Proudly founded in Melbourne, we have a team of over 1,500 of the brightest and most innovative people in tech located across more than 20 offices across the globe. Valued at US$
- 6 billion and backed by world-leading investors including Sequoia, Lone Pine, Greenoaks, DST Global, Salesforce Ventures and Mastercard, Airwallex is leading the charge in building the global payments and financial platform of the future. If you're ready to do the most ambitious work of your career, join us.
About the team
The risk platform team at Airwallex is responsible for managing the risk for all the products at Airwallex, including GTPN, PA, Issuing, Onboarding, and Account takeover. The risk landscape is constantly changing, and fraudsters are becoming increasingly sophisticated. We are at the forefront of innovation in risk management.
Our mission is to keep Airwallex's products and services safe and secure, and make Airwallex a trusted partner for businesses around the world. We use cutting-edge technologies, such as graph, ML, and LLM, to implement and improve our strategy.
Our team expands across Beijing, Shanghai and Singapore. We collaborate with other teams and our customers globally to ensure a holistic approach for risk management.
What youll do
As a ML engineer, you will work with a team of ML engineers on interesting ML problems in the risk management domain. You will build sophisticated features and models based on real world transaction data. We expect you to experiment with different features; try out various model architectures, from random forest, xgboost to DNN, LSTM and graph model; tune model performance; and build applications on top of models to achieve business values.
This role is based in Singapore.
Responsibilities:
- Analyze business requirements and turn them into ML problems
- Work on feature engineering and model training
- Collaborate with different teams to apply models to business problems
- Be an expert about the cutting-edge ML technologies and be able to pick the right model architecture for our problems
- Coach junior ML engineers to grow and be more effective in their job
Who you are
We're looking for people who meet the minimum qualifications for this role. The preferred qualifications are great to have, but are not mandatory.
Minimum qualifications:
- Modeling background in risk domain, fraud detection experience is a plus
- Proficient in Python and/or a JVM language (Java, Scala, Kotlin)
- Experience with model training and ML libraries, such as scikit-learn, Tensorflow, PyTorch, Keras, etc.

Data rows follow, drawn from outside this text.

(* ===== verification/TurnDiff.v ===== *)
(** [core/src/turn_diff_tracker.rs]: the net diff of a turn.

    The tracker reads the deltas that patch applications report ([ApplyHunks]) and
    never the disk.  SHA-1 and the line diff of the [similar] crate are the class
    [DiffLib]; the order in which hash maps are visited is [HashOrder].  Paths are
    Unix paths, represented by their components as in [AbsolutePath]; revision
    numbers stay below [u64::MAX]. *)

From stdpp Require Import base list option numbers strings gmap sets.
From Stdlib Require Import NArith Lia.
From S2P Require Import Prelude RustStr HashOrder AbsolutePath StreamingParser FileSystem ApplyHunks Utf8Stream.
Local Open Scope rust_scope.

Class DiffLib : Type := {
  (** [format!("{:x}", Sha1::digest(bytes))]. *)
  sha1_hex : bytes -> str;
  (** [similar]: old text, new text, old header, new header; three lines of context. *)
  unified_text : str -> str -> str -> str -> str
}.

(** * State *)

Record TrackedContent : Type := { content : str; revision : N }.

Record TrackedPath : Type := { environment_id : str; path : PathBuf }.

#[global] Instance TrackedPath_eq_dec : EqDecision TrackedPath.
Proof. solve_decision. Defined.

#[global] Instance Component_countable : Countable Component.
Proof.
  refine (inj_countable'
    (fun c => match c with RootDir => inl 0%N | CurDir => inl 1%N | ParentDir => inl 2%N | Normal s => inr s end)
    (fun e => match e with inl 0%N => RootDir | inl 1%N => CurDir | inl _ => ParentDir | inr s => Normal s end) _).
  by intros [].
Defined.

#[global] Instance TrackedPath_countable : Countable TrackedPath.
Proof.
  refine (inj_countable' (fun p => (p.(environment_id), p.(path)))
            (fun e => {| environment_id := e.1; path := e.2 |}) _).
  by intros [].
Defined.

Record DiffCacheKey : Type := {
  left_path : TrackedPath;
  left_revision : option N;
  right_path : TrackedPath;
  right_revision : option N
}.

#[global] Instance DiffCacheKey_eq_dec : EqDecision DiffCacheKey.
Proof. solve_decision. Defined.

#[global] Instance DiffCacheKey_countable : Countable DiffCacheKey.
Proof.
  refine (inj_countable' (fun k => (k.(left_path), k.(left_revision), (k.(right_path), k.(right_revision))))
            (fun e => {| left_path := e.1.1; left_revision := e.1.2; right_path := e.2.1; right_revision := e.2.2 |}) _).
  by intros [].
Defined.

Record TurnDiffTracker : Type := {
  valid : bool;
  display_roots_by_environment : gmap str PathBuf;
  baseline_by_path : gmap TrackedPath TrackedContent;
  current_by_path : gmap TrackedPath TrackedContent;
  origin_by_current_path : gmap TrackedPath TrackedPath;
  next_revision : N;
  rendered_diffs : gmap DiffCacheKey (option str);
  unified_diff : option str
}.

Definition tracker_default : TurnDiffTracker := {|
  valid := true; display_roots_by_environment := ∅; baseline_by_path := ∅; current_by_path := ∅;
  origin_by_current_path := ∅; next_revision := 0; rendered_diffs := ∅; unified_diff := None
|}.

Definition with_environment_display_roots (display_roots : list (str * PathBuf)) : TurnDiffTracker := {|
  valid := true;
  (** [collect]: a later root of the same environment wins. *)
  display_roots_by_environment := foldl (fun m e => <[e.1 := e.2]> m) ∅ display_roots;
  baseline_by_path := ∅; current_by_path := ∅; origin_by_current_path := ∅;
  next_revision := 0; rendered_diffs := ∅; unified_diff := None
|}.

(** Assignments to fields. *)
Definition set_baseline (t : TurnDiffTracker) m : TurnDiffTracker := {|
  valid := t.(valid); display_roots_by_environment := t.(display_roots_by_environment); baseline_by_path := m;
  current_by_path := t.(current_by_path); origin_by_current_path := t.(origin_by_current_path);
  next_revision := t.(next_revision); rendered_diffs := t.(rendered_diffs); unified_diff := t.(unified_diff) |}.
Definition set_current (t : TurnDiffTracker) m : TurnDiffTracker := {|
  valid := t.(valid); display_roots_by_environment := t.(display_roots_by_environment);
  baseline_by_path := t.(baseline_by_path); current_by_path := m;
  origin_by_current_path := t.(origin_by_current_path); next_revision := t.(next_revision);
  rendered_diffs := t.(rendered_diffs); unified_diff := t.(unified_diff) |}.
Definition set_origin (t : TurnDiffTracker) m : TurnDiffTracker := {|
  valid := t.(valid); display_roots_by_environment := t.(display_roots_by_environment);
  baseline_by_path := t.(baseline_by_path); current_by_path := t.(current_by_path); origin_by_current_path := m;
  next_revision := t.(next_revision); rendered_diffs := t.(rendered_diffs); unified_diff := t.(unified_diff) |}.
Definition set_next_revision (t : TurnDiffTracker) n : TurnDiffTracker := {|
  valid := t.(valid); display_roots_by_environment := t.(display_roots_by_environment);
  baseline_by_path := t.(baseline_by_path); current_by_path := t.(current_by_path);
  origin_by_current_path := t.(origin_by_current_path); next_revision := n;
  rendered_diffs := t.(rendered_diffs); unified_diff := t.(unified_diff) |}.
Definition set_diffs (t : TurnDiffTracker) rendered unified : TurnDiffTracker := {|
  valid := t.(valid); display_roots_by_environment := t.(display_roots_by_environment);
  baseline_by_path := t.(baseline_by_path); current_by_path := t.(current_by_path);
  origin_by_current_path := t.(origin_by_current_path); next_revision := t.(next_revision);
  rendered_diffs := rendered; unified_diff := unified |}.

- Experience with big data frameworks, such as Flink or Spark
- Familiar with SQL
Preferred qualifications:
Desired Majors: CS, Engineering, Math, Physics
Equal opportunity
Airwallex is proud to be an equal opportunity employer. We value diversity and anyone seeking employment at Airwallex is considered based on merit, qualifications, competence and talent. We dont regard color, religion, race, national origin, sexual orientation, ancestry, citizenship, sex, marital or family status, disability, gender, or any other legally protected status when making our hiring decisions. If you have a disability or special need that requires accommodation, please let us know.

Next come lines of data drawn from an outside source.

Lemma reserve_nickname_ok rnd r names given :
  Forall plain_name names -> names <> [] -> nicknames_ok r given ->
  exists n, (reserve_agent_nickname rnd r names None).2 = Some n
    /\ nicknames_ok (reserve_agent_nickname rnd r names None).1 (n :: given).
Proof.
  intros Hpl Hne [Hnd Hg]. unfold reserve_agent_nickname. destruct names as [|nm0 names0] eqn:En; [done|]. rewrite <- En in *.
  destruct (choose rnd (available_names r names)) as [x|] eqn:Ec.
  - exists x. split; [done|]. apply choose_Some in Ec. unfold available_names in Ec.
    apply elem_of_retain in Ec as [Hu Hin]. apply negb_true_iff, bool_decide_eq_false_1 in Hu.
    apply list_elem_of_fmap in Hin as (n & -> & Hin).
    assert (plain_name n) as Hn by (by eapply (proj1 (Forall_forall _ _))). split; cbn.
    + constructor; [|done]. intros (n' & k & Hn' & E & Hk)%(proj1 (Forall_forall _ _) Hg).
      pose proof (format_nickname_count _ _ _ _ Hn Hn' E) as <-. destruct Hk as [|[_ ?]]; [lia|done].
    + constructor; [exists n, r.(nickname_reset_count); split_and!; [done..|right; set_solver]|].
      eapply Forall_impl; [exact Hg|]. intros g (n' & k & ? & ? & [?|[? ?]]); exists n', k; split_and!; try done; [by left|right; set_solver].
  - destruct (choose rnd names) as [n|] eqn:En'; [|by apply choose_None in En'].
    apply choose_Some in En'. assert (plain_name n) as Hn by (by eapply (proj1 (Forall_forall _ _))).
    eexists. split; [done|]. cbn [fst use_nickname set_nicknames nickname_reset_count]. split; cbn.
    + constructor; [|done]. intros (n' & k & Hn' & E & Hk)%(proj1 (Forall_forall _ _) Hg).
      pose proof (format_nickname_count _ _ _ _ Hn Hn' E) as <-. destruct Hk as [|[]]; lia.
    + constructor; [exists n, (r.(nickname_reset_count) + 1)%N; split_and!; [done..|right; set_solver]|].
      eapply Forall_impl; [exact Hg|]. intros g (n' & k & ? & ? & [?|[? ?]]); exists n', k; split_and!; try done; left; lia.
Qed.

Airwallex does not accept unsolicited resumes from search firms/recruiters. Airwallex will not pay any fees to search firms/recruiters if a candidate is submitted by a search firm/recruiter unless an agreement has been entered into with respect to specific open position(s). Search firms/recruiters submitting resumes to Airwallex on an unsolicited basis shall be deemed to accept this condition, regardless of any other provision to the contrary.